Una manciata di canzoni che certificano il talento e la versatilità come autore dello stesso Canales e disegnano un panorama sonoro che appare come il perfetto complemento ai luoghi geografici che fungono da sfondo delle vicende narrate: un vero peccato l’assenza nel CD dei testi delle canzoni.
Da segnalare inoltre la presenza in qualità di ospiti in alcuni brani di Ray Bonneville e di un altro eroe della frontiera come Joel Rafael.
Vero e proprio valore aggiunto, le due covers a cui si accennava già in precedenza, partendo da Death Don’t Have No Mercy standard blues proveniente dal repertorio del Rev. Gary Davis, qui in una versione lunga e dilatata in duetto con Eliza Gilkyson.

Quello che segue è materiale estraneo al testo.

(* ===== verification/CronService.v ===== *)
(** * Scheduled jobs: the service
    ([crates/tjuaeui-cron/src/service.rs])

    The service of one process, [instance_id]: what it does when a timer calls
    for an occurrence ([tick]), at start ([init]), when the machine wakes up
    ([handle_system_resume]), and for the clients. *)

From S2P Require Import Prelude WorkModel Interleave SerdeJson CronTypes CronStore CronSkill CronExecutor CronAgents.
Import JobExecutor CronScheduler CronAgents.

(** ** Requests *)
(** A [CronScheduleDto] has the cases of [CronSchedule], and [schedule_from_dto]
    keeps them. *)
Record CreateCronJobRequest : Type := mkCreateJob {
  cr_name : string;
  cr_description : option string;
  cr_schedule : CronSchedule.t;
  cr_prompt : option string;
  cr_message : option string;
  cr_conversation_id : string;
  cr_conversation_title : option string;
  cr_created_by : string;
  cr_execution_mode : option string;
  cr_queue_enabled : bool;
  cr_agent_config : option CronAgentConfigWriteDto;
}.

Record UpdateCronJobRequest : Type := mkUpdateJob {
  up_name : option string;
  up_description : option string;
  up_enabled : option bool;
  up_schedule : option CronSchedule.t;
  up_message : option string;
  up_execution_mode : option string;
  up_agent_config : option CronAgentConfigWriteDto;
  up_conversation_title : option string;
  up_max_retries : option Z;
  up_queue_enabled : option bool;
}.

Definition RUN_LEASE_MS : Z := 60000.
Definition RUN_LEASE_HEARTBEAT_MS : Z := 20000.
Definition RUN_HISTORY_RETENTION_MS : Z := 30 * 24 * 60 * 60 * 1000.
Definition RETRY_INTERVAL_MS : Z := 30000.

(** ** Changes of a job *)
Definition with_agent_type (t : string) (j : CronJob) : CronJob :=
  mkCronJob (job_id j) (job_name j) (job_enabled j) (job_schedule j) (job_message j) (job_mode j) (job_config j)
    (job_conversation j) (job_title j) t (job_created_by j) (job_skill j) (job_description j) (job_created_at j)
    (job_updated_at j) (job_next_run_at j) (job_last_run_at j) (job_last_status j) (job_last_error j)
    (job_run_count j) (job_retry_count j) (job_max_retries j) (job_queue_enabled j).
Definition with_conversation (id : string) (j : CronJob) : CronJob :=
  mkCronJob (job_id j) (job_name j) (job_enabled j) (job_schedule j) (job_message j) (job_mode j) (job_config j)
    id (job_title j) (job_agent_type j) (job_created_by j) (job_skill j) (job_description j) (job_created_at j)
    (job_updated_at j) (job_next_run_at j) (job_last_run_at j) (job_last_status j) (job_last_error j)
    (job_run_count j) (job_retry_count j) (job_max_retries j) (job_queue_enabled j).
Definition with_next_run (enabled : bool) (next : option Z) (j : CronJob) : CronJob :=
  mkCronJob (job_id j) (job_name j) enabled (job_schedule j) (job_message j) (job_mode j) (job_config j)
    (job_conversation j) (job_title j) (job_agent_type j) (job_created_by j) (job_skill j) (job_description j)
    (job_created_at j) (job_updated_at j) next (job_last_run_at j) (job_last_status j) (job_last_error j)
    (job_run_count j) (job_retry_count j) (job_max_retries j) (job_queue_enabled j).
(* ===== verification/CronCalls.v ===== *)
(** * Scheduled jobs: everything a process may do

    [service_call] lists the programs that the service of one process runs.
    [StoreSteps] is what a relation between worlds must respect for all of them
    to respect it: the statements on runs, the removal of a job and the writing
    of skill files.  What else they do is followed here, once. *)

From S2P Require Import Prelude WorkModel Interleave SerdeJson CronTypes CronStore CronSkill CronExecutor CronAgents CronService CronQuiet.
Import JobExecutor CronScheduler CronAgents CronService.

(** The calls of one process's service: what its timers do, what the system and
    the clients ask of it (the jobs of [removable] may be removed), the tasks it
    spawns. *)
Inductive service_call `{CronLib, CronDb, CronHost} (removable : string -> Prop) (me : string) : Prog CronWorld unit -> Prop :=
| call_timer job_id : service_call removable me (on_timer me job_id)
| call_tick job_id scheduled_at : service_call removable me (tick me job_id scheduled_at)
| call_beat heartbeat : service_call removable me (beat me heartbeat)
| call_init : service_call removable me (init me)
| call_resume : service_call removable me (handle_system_resume me)
| call_run_now job_id : service_call removable me (logged (run_now job_id))
| call_run_now_task job prepared : service_call removable me (run_now_task job prepared)
| call_add req : service_call removable me (logged (add_job me req))
| call_create user_id conversation_id name schedule description message :
    service_call removable me
      (logged (create_for_conversation_helper me user_id conversation_id name schedule description message))
| call_save_skill job_id content : service_call removable me (logged (save_skill job_id content))
| call_has_skill job_id : service_call removable me (logged (has_skill job_id))
| call_delete_skill job_id : service_call removable me (logged (delete_skill job_id))
| call_suggest conversation_id job_id workspace :
    service_call removable me (SkillSuggestDetector.check_with_retry me conversation_id job_id workspace)
| call_update job_id req : service_call removable me (logged (update_job me job_id req))
| call_remove job_id : removable job_id -> service_call removable me (logged (remove_job me job_id))
| call_get job_id : service_call removable me (logged (get_job job_id))
| call_list conversation_id : service_call removable me (logged (list_jobs conversation_id))
| call_deleted conversation_id : service_call removable me (delete_jobs_by_conversation conversation_id)
| call_helper_list user_id conversation_id : service_call removable me (logged (list_for_conversation_helper user_id conversation_id))
| call_helper_update user_id conversation_id job_id name schedule description message :
    service_call removable me (logged (update_for_conversation_helper me user_id conversation_id job_id name schedule description message)).

(** ** The interface *)
Definition rows_and_files (p : Part) : bool := match p with PRuns | PFiles => true | _ => false end.

Class StoreSteps `{CronLib, CronDb, CronHost} (removable : string -> Prop) (me : string) (R : relation CronWorld) : Prop := {
  steps_sees :: Sees rows_and_files R;
  steps_calls w w' : R w w' -> (w_calls w <= w_calls w')%N;
  steps_claim j s q (f : Z -> Result CronRunClaimResult.t DbError.t -> Prog CronWorld unit) :
    (forall now c, quiet R (f now c)) ->
    quiet R (prog_bind now_ms (fun now =>
      prog_bind (CronRepo.claim_run (mkClaimParams j s me now (now + RUN_LEASE_MS)%Z q)) (f now)));
  steps_cleanup (f : Z -> Result N DbError.t -> Prog CronWorld unit) :
    (forall now c, quiet R (f now c)) ->
    quiet R (prog_bind now_ms (fun now =>
      prog_bind (CronRepo.cleanup_runs_before (now - RUN_HISTORY_RETENTION_MS)%Z) (f now)));
  steps_renew j s lease t : quiet R (CronRepo.renew_run_lease j s me lease t);
  steps_defer j s t t' : quiet R (CronRepo.defer_run j s me t t');
  steps_finish j s status c e t : quiet R (CronRepo.finish_run (mkFinishParams j s me status c e t));
  steps_delete j : removable j -> quiet R (CronRepo.delete j);
  steps_write j content : quiet R (SkillFile.write_raw_skill_file j content);
  steps_delete_skill j : quiet R (SkillFile.delete_skill_file j);
}.

Section Services.
Context `{CronLib, CronDb, CronHost} (removable : string -> Prop) (me : string) (R : relation CronWorld).
Context `{!StoreSteps removable me R}.

#[local] Instance steps_pre : PreOrder R.
Proof. exact (sees_preorder (R := R)). Qed.

(** *** The interface as hints *)
Lemma quiet_renew j s lease t : quiet R (CronRepo.renew_run_lease j s me lease t).
Proof. apply steps_renew. Qed.
Lemma quiet_defer j s t t' : quiet R (CronRepo.defer_run j s me t t').
Proof. apply steps_defer. Qed.
Lemma quiet_finish j s status c e t : quiet R (CronRepo.finish_run (mkFinishParams j s me status c e t)).
Proof. apply steps_finish. Qed.
Lemma quiet_write_skill j content : quiet R (SkillFile.write_raw_skill_file j content).
Proof. apply steps_write. Qed.
Lemma quiet_remove_skill j : quiet R (SkillFile.delete_skill_file j).
Proof. apply steps_delete_skill. Qed.
Lemma quiet_build_skill j name description prompt schedule :
  quiet R (SkillFile.write_skill_file j name description prompt schedule).
Proof. apply quiet_write_skill. Qed.
#[local] Hint Resolve quiet_renew quiet_defer quiet_finish quiet_write_skill quiet_remove_skill quiet_build_skill : quiet.

(** *** The executor *)

Lemma quiet_first_claimed l : quiet R (first_claimed l).
Proof. induction l as [|c l IH]; cbn [first_claimed]; quietly. Qed.
#[local] Hint Resolve quiet_first_claimed : quiet.

Lemma quiet_bind_conversation c j mode : quiet R (bind_cron_job_to_conversation c j mode).
Proof. quietly. Qed.
#[local] Hint Resolve quiet_bind_conversation : quiet.
Lemma quiet_create j skill : quiet R (create_new_conversation j skill).
Proof. quietly. Qed.
#[local] Hint Resolve quiet_create : quiet.
Lemma quiet_saved_skill j : quiet R (prepare_saved_skill j).
Proof. quietly. Qed.
#[local] Hint Resolve quiet_saved_skill : quiet.
Lemma quiet_prepare j : quiet R (prepare_scheduled j).
Proof. quietly. Qed.
Lemma quiet_execute j c skill b : quiet R (execute_inner_with_busy_retry j c skill b).
Proof. quietly. Qed.
#[local] Hint Resolve quiet_prepare quiet_execute : quiet.

(** *** The service *)
Lemma quiet_now_call : quiet R now_ms.
Proof. apply (quiet_call R). Qed.
#[local] Hint Resolve quiet_now_call : quiet.

Lemma quiet_load j : quiet R (load_job j).
Proof. quietly. Qed.
#[local] Hint Resolve quiet_load : quiet.
Lemma quiet_bind_materialized j c : quiet R (bind_materialized_existing_conversation_if_needed j c).
Proof. quietly. Qed.
Lemma quiet_reschedule j s : quiet R (reschedule_after_execution me j s).
Proof. quietly. Qed.
#[local] Hint Resolve quiet_bind_materialized quiet_reschedule : quiet.
Lemma quiet_success j c : quiet R (update_job_after_success j c).
Proof. quietly. Qed.
#[local] Hint Resolve quiet_success : quiet.
Lemma quiet_result j s r : quiet R (handle_execution_result me j s r).
Proof. destruct r; quietly. Qed.
#[local] Hint Resolve quiet_result : quiet.
Lemma quiet_run_now_result j r : quiet R (handle_run_now_result j r).
Proof. destruct r; quietly. Qed.
Lemma quiet_run_claimed j s : quiet R (run_claimed me j s).
Proof. quietly. Qed.
Lemma quiet_tick_job j : quiet R (tick_job me j).
Proof. quietly. Qed.
Lemma quiet_duplicate j s t : quiet R (duplicate_occurrence me j s t).
Proof. quietly. Qed.
#[local] Hint Resolve quiet_run_now_result quiet_run_claimed quiet_tick_job quiet_duplicate : quiet.

Lemma quiet_tick j s : quiet R (tick me j s).
Proof.
  unfold tick. apply (quiet_bind R); [quietly|]. intros [jb|]; [|quietly]. apply steps_claim. intros now [[]|e]; quietly.
Qed.
#[local] Hint Resolve quiet_tick : quiet.

Lemma quiet_beat n : quiet R (beat me n).
Proof.
  unfold beat. apply (quiet_bind R); [|quietly]. apply (quiet_part R PBeats). intros w. cbv zeta.
  destruct (_ !! _) as [[owner j s due]|]; [destruct (_ && _)|]; (split; [simpl; lia|by intros []]).
Qed.
#[local] Hint Resolve quiet_beat : quiet.

Lemma quiet_init : quiet R (init me).
Proof. unfold init. apply steps_cleanup. intros now c. quietly. Qed.

Lemma quiet_update_job j req : quiet R (update_job me j req).
Proof. quietly. Qed.
Lemma quiet_load_rows l : quiet R (load_rows l).
Proof. induction l as [|r l IH]; cbn [load_rows]; quietly. Qed.
#[local] Hint Resolve quiet_init quiet_update_job quiet_load_rows : quiet.
Lemma quiet_remove j : removable j -> quiet R (remove_job me j).
Proof. intros Hj. pose proof (steps_delete (R := R) j Hj). quietly. Qed.
#[local] Hint Resolve quiet_remove : quiet.
Lemma quiet_verify u c : quiet R (verify_conversation_helper_context u c).
Proof. quietly. Qed.
Lemma quiet_cron_schedule e d : quiet R (conversation_cron_schedule e d).
Proof. quietly. Qed.
Lemma quiet_build_config row : quiet R (build_agent_config_from_conversation row).
Proof. quietly. Qed.
Lemma quiet_suggest c j ws : quiet R (SkillSuggestDetector.check_with_retry me c j ws).
Proof.
  unfold SkillSuggestDetector.check_with_retry. induction SkillSuggestDetector.RETRY_DELAYS_MS as [|d l IH];
    cbn [SkillSuggestDetector.check_after]; quietly.
Qed.
#[local] Hint Resolve quiet_verify quiet_cron_schedule quiet_build_config quiet_suggest : quiet.

(** *** A job that was just made may be removed again *)
Variable start : N.
Hypothesis Hnew : forall n, (start <= n)%N -> removable (cron_id "cron" n).

Definition another (r : Result CronJob CronError.t) : Prop := match r with Ok j => removable (job_id j) | Err _ => True end.
Definition makes_another (p : Prog CronWorld (Result CronJob CronError.t)) : Prop :=
  forall w, (start <= w_calls w)%N -> ensures R p (fun r _ => another r) w.

Lemma another_ret r : another r -> makes_another (Ret r).
Proof. by intros Hr w _ w' _. Qed.
Lemma another_bind {A} (p : Prog CronWorld A) f :
  quiet R p -> (forall a, makes_another (f a)) -> makes_another (prog_bind p f).
Proof.
  intros Hp Hf w Hw. apply (ensures_bind R). eapply (ensures_conseq R); [apply Hp|]. intros a w' Hc%steps_calls _. apply Hf. lia.
Qed.
Lemma another_try {A} (p : Prog CronWorld (Result A CronError.t)) f :
  quiet R p -> (forall a, makes_another (f a)) -> makes_another (try_bind p f).
Proof. intros Hp Hf. apply another_bind; [done|]. intros [a|e]; [done|]. by apply another_ret. Qed.
Lemma another_call {A} (g : N -> A) f :
  (forall n, (start <= n)%N -> makes_another (f (g n))) -> makes_another (prog_bind (call g) f).
Proof.
  intros Hf w Hw. apply (ensures_bind R), (ensures_atomic R). intros w' Hc%steps_calls. simpl. rewrite app_nil_r.
  split; [apply (calls w' (N.succ (w_calls w'))); lia|]. intros w'' Hc'%steps_calls. simpl in Hc'. apply Hf; lia.
Qed.

Lemma add_makes_another req t : makes_another (add_job_internal me req t).
Proof.
  unfold add_job_internal. cbv zeta. repeat (apply another_try; [quietly|intros ?]).
  apply another_bind; [quietly|]. intros now. apply another_call. intros n Hn.
  repeat (apply another_try; [quietly|intros ?]). repeat (apply another_bind; [quietly|intros ?]).
  apply another_ret. by apply Hnew.
Qed.

Lemma create_for_helper u c name schedule d m w : (start <= w_calls w)%N ->
  ensures R (logged (create_for_conversation_helper me u c name schedule d m)) (fun _ _ => True) w.
Proof.
  intros Hw. apply (ensures_then R); [|done]. unfold create_for_conversation_helper, try_bind at 1.
  apply (ensures_bind R). eapply (ensures_conseq R); [apply (quiet_verify u c)|]. intros [row|e] w1 Hc1%steps_calls _; [|done].
  apply (ensures_bind R). eapply (ensures_conseq R); [apply quiet_cron_schedule|]. intros sch w2 Hc2%steps_calls _.
  apply (ensures_bind R). eapply (ensures_conseq R); [apply quiet_build_config|]. intros [[t cfg] o] w3 Hc3%steps_calls _.
  apply (ensures_bind R). eapply (ensures_conseq R); [apply add_makes_another; lia|]. intros [j|e] w4 _ Hj; [|done].
  simpl in Hj. apply (ensures_then R); [apply quiet_bind_conversation|].
  assert (quiet R (remove_job me (job_id j))) as Hrm by by apply quiet_remove. quietly.
Qed.

Lemma quiet_service p w : (start <= w_calls w)%N ->
  service_call removable me p -> ensures R p (fun _ _ => True) w.
Proof.
  intros Hw Hp. destruct Hp; try by apply create_for_helper. all: revert w Hw; match goal with |- forall w, _ -> ensures _ ?p _ w =>
    enough (quiet R p) as Hq by (intros w _; apply Hq) end; quietly.
Qed.
End Services.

Merita decisamente qualche parola in più, la versione – in qualche modo definitiva – di Deportees (Plane Wreck at Los Gatos), tra le più conosciute composizioni di Woody Guthrie (quantomeno, per ciò che riguarda il testo: la musica venne aggiunta ad una decina d’anni di distanza da uno misconosciuto insegnante di New York – Martin Hoffman – con Guthrie già costretto all’invalidità dalla malattia, la Corea di Huntington, che aveva colpito il suo sistema nervoso).
Un testo scritto di getto dallo stesso Guthrie sdegnato per aver ascoltato alla radio la notizia di un incidente aereo avvenuto in California, in cui erano rimasti uccisi – oltre ai quattro membri dell’equipaggio – ventotto lavoratori agricoli stagionali messicani, identificati unicamente come “deportees” (sostituite “extracomunitari” e pensate alle cronache giornalistiche delle tante, troppe tragedie legate ai fenomeni migratori e vi renderete conto di quanto attuali suonino, ancora oggi, le parole di Woody Guthrie).
Una tragedia avvenuta nel gennaio del 1948: solo alcuni anni orsono lo scrittore Tim Z. Hernandez - originario dell’area in cui precipitò l’aereo all’interno della Fresno County, in California - dopo una lunga ricerca è riuscito a ritrovare i nomi delle vittime del disastro aereo, poi scolpiti nella pietra di un nuovo monumento commemorativo eretto sul luogo dell’incidente.
Lance Canales, figlio egli stesso di braccianti agricoli stagionali costretti a migrare costantemente alla ricerca di lavoro, collaborò alla ricerca, realizzando la versione qui inclusa di Deportees, incisa inizialmente su un singolo venduto per raccogliere i fondi necessari alla realizzazione del nuovo monumento.
Una versione, si diceva, in qualche modo definitiva e particolarmente commovente, con lo stesso Tim Z. Hernandez che recita in sottofondo i nomi delle vittime.
Ad oltre sessantacinque anni dalla loro morte, quei ventotto uomini e donne messicani periti nell’incidente di Los Gatos non sono più solo “deportees”.